I'm going to briefly go through some work on accelerating RNN-T.
Pruned training for RNN-T (1)
There's a challenge with RNN-T if you want to build a large system. Especially on a language like Chinese. Let's suppose you want to build a Chinese system with the characters as the units. It's actually too slow to do standard RNN-T. The problem is that you have this 2d recursion over frames and the different positions in the transcript. And each position in this recursion involves the whole vocabulary size. It involves a big matrix multiplication. So if the vocabulary is like 6000, it's too slow. You can't really do it.

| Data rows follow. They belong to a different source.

(** * Committee scheduler API (go/scheduler/api/api.go)

    A shallow embedding of the scheduler API package: the role and
    committee-kind text codecs, the per-round transaction-scheduler
    rotation of a committee, the stake to voting-power conversion and the
    consensus-parameter change request.  Two collaborators follow it: the
    version reader of the [cbor] package and the initial epoch
    transitions of the runtime test scenario.

    Conventions.
    - A Go fixed-width integer is a [Z]; arithmetic that Go performs
      modulo 2^64 is wrapped with [u64] where the source performs it.
    - A Go [(T, error)] result is a pair [T * option error]; [None] is
      the nil error.
    - A Go run-time panic is an explicit outcome ([Panics]) of the
      functions that contain an operation able to raise one.
    - [[]byte] and [string] are both [string] (a list of 8-bit
      characters); the nil byte slice is the empty string. *)

From Stdlib Require Import ZArith Lia.
From Stdlib.Strings Require Import String Ascii.
From stdpp Require Import base numbers list list_numbers countable gmap strings pretty.

Local Open Scope Z_scope.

Pruned training for RNN-T (2)
Our basic idea is we don't really need to do the computation over the entire matrix of sequence length versus acoustic sequence length. Because most positions in that matrix don't
really contribute to the loss function. So, if you look at that figure that says b
, the contribution to the derivative or to the loss, it's only non-zero along a diagonal like of the time by sequence position.
If you can just focus on that diagonal you can make it much faster. Basically, the way we're doing this is to use us a simpler version of the RNN-T encoder, where the so-called joiner is just adding two vectors and renormalizing. And with that simple version we discover what's the important positions and then we just do the big version with the positions that we need to do.

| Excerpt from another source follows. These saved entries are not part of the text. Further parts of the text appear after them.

(** * The Conventional Commits recogniser of [parser/machine.go]

    A shallow embedding of the Ragel-generated goto machine behind
    the [Parse] method of [machine], with the properties of its specification.

    The Go source is a single function made of labels ([stN], [stCaseN],
    [trN], [_testEofN], [_testEof], [_out]) connected by [goto].  The
    embedding keeps that shape: [stCase] is the byte dispatch found under
    each [stCaseN] label, [exec] is the action block found under each
    [trN] label, [st] is the prologue found under each [stN] label
    (to-state action, [p++], end-of-input test), [eofActions] is the
    [switch m.cs] under [_testEof], and [run] follows the [goto]s.

    Go's [int] is 64 bits wide; every cursor stays within
    [-1 .. len(input)+1], so cursors are plain [Z] and no wrap-around can
    occur.  A run-time panic (index or slice out of range) is modelled by
    [None]. *)

From Stdlib Require Import ZArith Lia Bool ZifyBool.
From Stdlib Require Import Strings.Byte Strings.Ascii Strings.String DecimalString.
From stdpp Require Import gmap strings list fin_maps.

Local Open Scope Z_scope.

(** ** Bytes and Go strings *)

(** The numeric value of a [uint8]. *)
Definition code (b : byte) : Z := Z.of_N (Byte.to_N b).

(** [string(bs)] for a byte slice [bs]: a Go string is its bytes. *)
Definition gostring (bs : list byte) : string := string_of_list_byte bs.

(** [string(b)] for a single [byte] [b]: Go converts an integer to the
    UTF-8 encoding of the code point with that value, hence two bytes from
    0x80 upwards. *)
Definition string_of_rune (b : byte) : string :=
  let n := Byte.to_N b in
  if (n <? 128)%N then String (ascii_of_byte b) EmptyString
  else String (ascii_of_N (192 + n / 64))
         (String (ascii_of_N (128 + n mod 64)) EmptyString).

(** [bytes.ToLower] on one byte of ASCII text. *)
Definition lower_byte (b : byte) : byte :=
  let n := Byte.to_N b in
  if ((65 <=? n) && (n <=? 90))%N
  then match Byte.of_N (n + 32) with Some b' => b' | None => b end
  else b.

(** [bytes.ToLower].  The model is Go's ASCII fast path; the machine only
    calls it on a trailer token, whose bytes are letters, digits, ['-'] and
    the space of [BREAKING CHANGE]. *)
Definition ToLower (bs : list byte) : list byte := map lower_byte bs.

(** ** [fmt.Errorf] for the verbs the diagnostics use *)

Module Fmt.

Inductive arg : Type :=
| Str (s : string)
| Int (z : Z).

(** Decimal digits of a natural number. *)
Definition digits (n : N) : string := NilZero.string_of_uint (N.to_uint n).

(** The verb [%02d]: decimal, padded with zeros to a width of two (the
    sign counts for the width). *)
Definition pad2 (z : Z) : string :=
  if z <? 0 then String "-" (digits (Z.to_N (- z)))
  else if z <? 10 then String "0" (digits (Z.to_N z))
  else digits (Z.to_N z).

(** [Sprintf] restricted to [%s] and [%02d].  Every call site of the
    machine passes exactly the operands its template names; a verb left
    without a matching operand is rendered as Go's [%!v(MISSING)]
    marker. *)
Fixpoint Sprintf (t : string) (args : list arg) : string :=
  match t with
  | EmptyString => EmptyString
  | String "%" (String "s" t') =>
      match args with
      | Str s :: rest => s +:+ Sprintf t' rest
      | _ => "%!s(MISSING)" +:+ Sprintf t' (tail args)
      end
  | String "%" (String "0" (String "2" (String "d" t'))) =>
      match args with
      | Int z :: rest => pad2 z +:+ Sprintf t' rest
      | _ => "%!d(MISSING)" +:+ Sprintf t' (tail args)
      end
  | String c t' => String c (Sprintf t' args)
  end.

End Fmt.

(** ColumnPositionTemplate is the template used to communicate the column
    where errors occur (a package variable; its initial value). *)
Definition ColumnPositionTemplate : string := ": col=%02d".

Definition ErrType : string := "illegal '%s' character in commit message type".
Definition ErrTypeIncomplete : string :=
  "incomplete commit message type after '%s' character".
Definition ErrColon : string := "expecting colon (':') character, got '%s' character".
Definition ErrScope : string := "illegal '%s' character in scope".
Definition ErrScopeIncomplete : string :=
  "expecting closing parentheses (')') character, got early exit after '%s' character".
Definition ErrEmpty : string := "empty input".
Definition ErrEarly : string := "early exit after '%s' character".
Definition ErrDescriptionInit : string :=
  "expecting at least one white-space (' ') character, got '%s' character".
Definition ErrDescription : string :=
  "expecting a description text (without newlines) after '%s' character".
Definition ErrNewline : string := "illegal newline".
Definition ErrMissingBlankLineAtBeginning : string := "missing a blank line".
Definition ErrTrailer : string := "illegal '%s' character in trailer".
Definition ErrTrailerIncomplete : string := "incomplete footer trailer after '%s' character".

Definition start : Z := 1.
Definition firstFinal : Z := 85.
Definition enTrailerBeg : Z := 87.
Definition enTrailerEnd : Z := 33.
Definition enBody : Z := 34.
Definition enMain : Z := 1.
Definition enConventionalTypesMain : Z := 35.
Definition enFreeFormTypesMain : Z := 76.

(** ** The machine and the record it fills *)

(** The three dialects ([conventionalcommits.TypeConfig]); [Parse] treats
    [TypesMinimal] and any other value alike. *)
Inductive TypeConfig : Type :=
| TypesMinimal
| TypesConventional
| TypesFreeForm.

(** The record under construction ([conventionalCommit]); [footers] is a
    Go [map[string][]string]. *)
Record conventionalCommit : Type := mkCommit {
  _type : string;
  scope : string;
  descr : string;
  exclamation : bool;
  body : string;
  footers : gmap string (list string)
}.

(** [&conventionalCommit{}] followed by [make(map[string][]string)]. *)
Definition emptyCommit : conventionalCommit :=
  mkCommit EmptyString EmptyString EmptyString false EmptyString ∅.

(** Modelled from the spec: [minimal()] belongs to the record builder, which
    is not part of the source at hand; it "returns true iff both type and
    description are non-empty". *)
Definition minimal (o : conventionalCommit) : bool :=
  negb (String.eqb (_type o) EmptyString) && negb (String.eqb (descr o) EmptyString).
(** C3, amended, on the record of the example in progress: the word
    "Unknown" takes its state from 6 to 0 and leaves its counters. *)
Lemma unknown_state_word_resets_example :
  let b := mkBgpNeighbor (Some (10, 0, 0, 1)%Z) 6%Z 5%Z 12%Z 1%Z in
  let l := mkLocals (Some b) "10.0.0.1" in
  let line := "  BGP state = Unknown, up for 3d" in
  exists b',
    loop_body line (l, []) = Some (mkLocals (Some b') (neigh l), []) /\
    State b' = 0%Z /\
    AcceptedPrefixes b' = AcceptedPrefixes b /\
    ConnectionsEstablished b' = ConnectionsEstablished b /\
    ConnectionsDropped b' = ConnectionsDropped b.
Proof.
  cbv zeta.
  apply (unknown_state_word_resets "  BGP state = Unknown, up for 3d"
           "Unknown" (mkLocals (Some example_record) "10.0.0.1")
           example_record []).
  - reflexivity.
  - simpl. discriminate.
  - reflexivity.
  - simpl. intros H. repeat destruct H as [H|H]; discriminate || exact H.
Defined.

(** ** C4: commits happen at counters lines only *)




(** ** C5: the commit inserts or replaces whole records *)

(** C5, counterexample.  The claim says that a commit replaces the stored
    record of the same identity key, so that old and new never stand side
    by side.  The store holds the record committed under "10.0.0", an
    address that does not parse: its address is nil and its key "<nil>".
    The commit of the next record under "10.0.0", with the same nil
    address and key, replaces nothing: both records are in the store.  Two
    polls of the router get there. *)
Lemma nil_address_upsert_counterexample :
  let old := mkBgpNeighbor None 0%Z 0%Z 12%Z 1%Z in
  let b := mkBgpNeighbor None 0%Z 0%Z 13%Z 2%Z in
  key b = key old /\
  present (key b) [old] /\
  upsert "10.0.0" b [old] = [old; b] /\
  polls [short_address_block; short_address_block_later] [] = Some [old; b].
Proof.
  cbv zeta. split; [reflexivity|]. split.
  - eexists. split; [now left | reflexivity].
  - split; reflexivity.
Qed.
(** * beat-func: the content-addressed beat cache and the request pipeline

    A shallow embedding of [main.py]: the fingerprint of an uploaded song,
    the bounded cache of beat analyses kept on disk ([LRUFileCache]), the
    derivation of the BPM window from the request settings, and the request
    pipeline ([find_or_load_beats], [process_song] and the two handlers).

    The file system is a finite map from paths to byte contents, the process
    state is threaded explicitly, and a raised exception is an [Err] result.
    The beat engine, the MP3 metadata reader, pickle, the JSON decoder and the
    downloader are collaborators of the program: they are the fields of the
    class [Collaborators], over which the pipeline is parametrised. *)

From Stdlib Require Import ZArith QArith Lia.
From stdpp Require Import gmap strings list fin_maps sorting.
From Stdlib Require Import Strings.Byte.

Local Open Scope Z_scope.
Set Warnings "-register-all".

(** Python [bytes]. *)
Abbreviation bytes := (list byte).

#[global] Instance byte_eq_dec : EqDecision byte := Byte.byte_eq_dec.

(** ** XXH32, the hash behind [xxhash.xxh32()]

    The 32-bit xxHash with seed 0, in its streaming form: four 32-bit lanes,
    a buffer of fewer than 16 pending bytes, the 32-bit byte counter and the
    flag that records that at least one 16-byte stripe has been seen. *)
Module XXH32.

Definition PRIME32_1 : Z := 2654435761.
Definition PRIME32_2 : Z := 2246822519.
Definition PRIME32_3 : Z := 3266489917.
Definition PRIME32_4 : Z := 668265263.
Definition PRIME32_5 : Z := 374761393.

(** Arithmetic on [uint32_t] wraps around. *)
Definition u32 (x : Z) : Z := x mod 2 ^ 32.

Definition rotl32 (x r : Z) : Z :=
  u32 (Z.lor (Z.shiftl x r) (Z.shiftr x (32 - r))).

Definition byte_val (b : byte) : Z := Z.of_N (Byte.to_N b).

(** Little-endian read of the first four bytes (missing bytes read as 0;
    the callers below always pass at least four). *)
Definition read32le (p : bytes) : Z :=
  match p with
  | b0 :: b1 :: b2 :: b3 :: _ =>
      Z.lor (byte_val b0)
        (Z.lor (Z.shiftl (byte_val b1) 8)
           (Z.lor (Z.shiftl (byte_val b2) 16) (Z.shiftl (byte_val b3) 24)))
  | _ => 0
  end.

Definition round (acc input : Z) : Z :=
  u32 (rotl32 (u32 (acc + input * PRIME32_2)) 13 * PRIME32_1).

Record lanes := Lanes { v1 : Z; v2 : Z; v3 : Z; v4 : Z }.

(** One 16-byte stripe: each lane absorbs one little-endian word. *)
Definition stripe (v : lanes) (p : bytes) : lanes :=
  {| v1 := round (v1 v) (read32le p);
     v2 := round (v2 v) (read32le (drop 4 p));
     v3 := round (v3 v) (read32le (drop 8 p));
     v4 := round (v4 v) (read32le (drop 12 p)) |}.

(** The first [n] stripes of [data]. *)
Fixpoint stripes (n : nat) (v : lanes) (data : bytes) : lanes :=
  match n with
  | O => v
  | S n' => stripes n' (stripe v (take 16 data)) (drop 16 data)
  end.

Record state := State {
  total_len_32 : Z;
  large_len : bool;
  acc : lanes;
  mem : bytes
}.

(** [xxhash.xxh32()]: reset with seed 0. *)
Definition init : state :=
  {| total_len_32 := 0;
     large_len := false;
     acc := {| v1 := u32 (PRIME32_1 + PRIME32_2); v2 := PRIME32_2;
               v3 := 0; v4 := u32 (0 - PRIME32_1) |};
     mem := [] |}.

Pruned training for RNN-T (3)
This is some tables from our paper showing that our thing is much faster and uses a lot less memory than the standard thing. Also we have better whatever rate, the reason we can be better is because I mentioned that we have like a simpler version of the RNN-T joiner. We can use that for regularization it's it's another part in the loss function so the word error rates get a little bit better.
Fast and parallel decoding for RNN-T (1)
This other thing that we did is about speeding up decoding for RNN-T. In traditional RNN-T decoding on each frame of the acoustic input you can output an unlimited number of symbols. Sometimes RNN-T systems can get into a loop where they emit the same symbol over and over. You have to find a way to stop that from happening but in practice in a well-trained RNN-T system, what we find is that it almost never emits more than one symbol per frame. Now this does depend on the frame rate. We have 25 frames per second, so in 25 frames per second on LibriSpeech. It basically never emits more than one symbol per frame in test time. We actually tried a modified version of the RNN-T where even in training time you can only have one symbol per frame and for some reason that actually did not work. For some reason even though in inference you never have more than one symbol per frame you actually need it in training but anyway so the way that we speed up our RNN-T coding is we limit it to one symbol per frame and then we use our k2 ragged tensor things to do the whole thing fast in parallel on the gpu.
Fast and parallel decoding for RNN-T (2)
This again is some graph from our paper showing that our thing is super fast. We have a few comparisons. This 25% modified thing is remember I said that in training time, if you have only one symbol per frame it doesn't work so well. If we have an interpolated loss function where we just use 25% of that one symbol per frame that works OK. And that acts as a kind of penalty to prevent it from emitting more than one symbol per frame in inference. So that we could be guaranteed that it's not going to affect the Word Error Rate results too badly.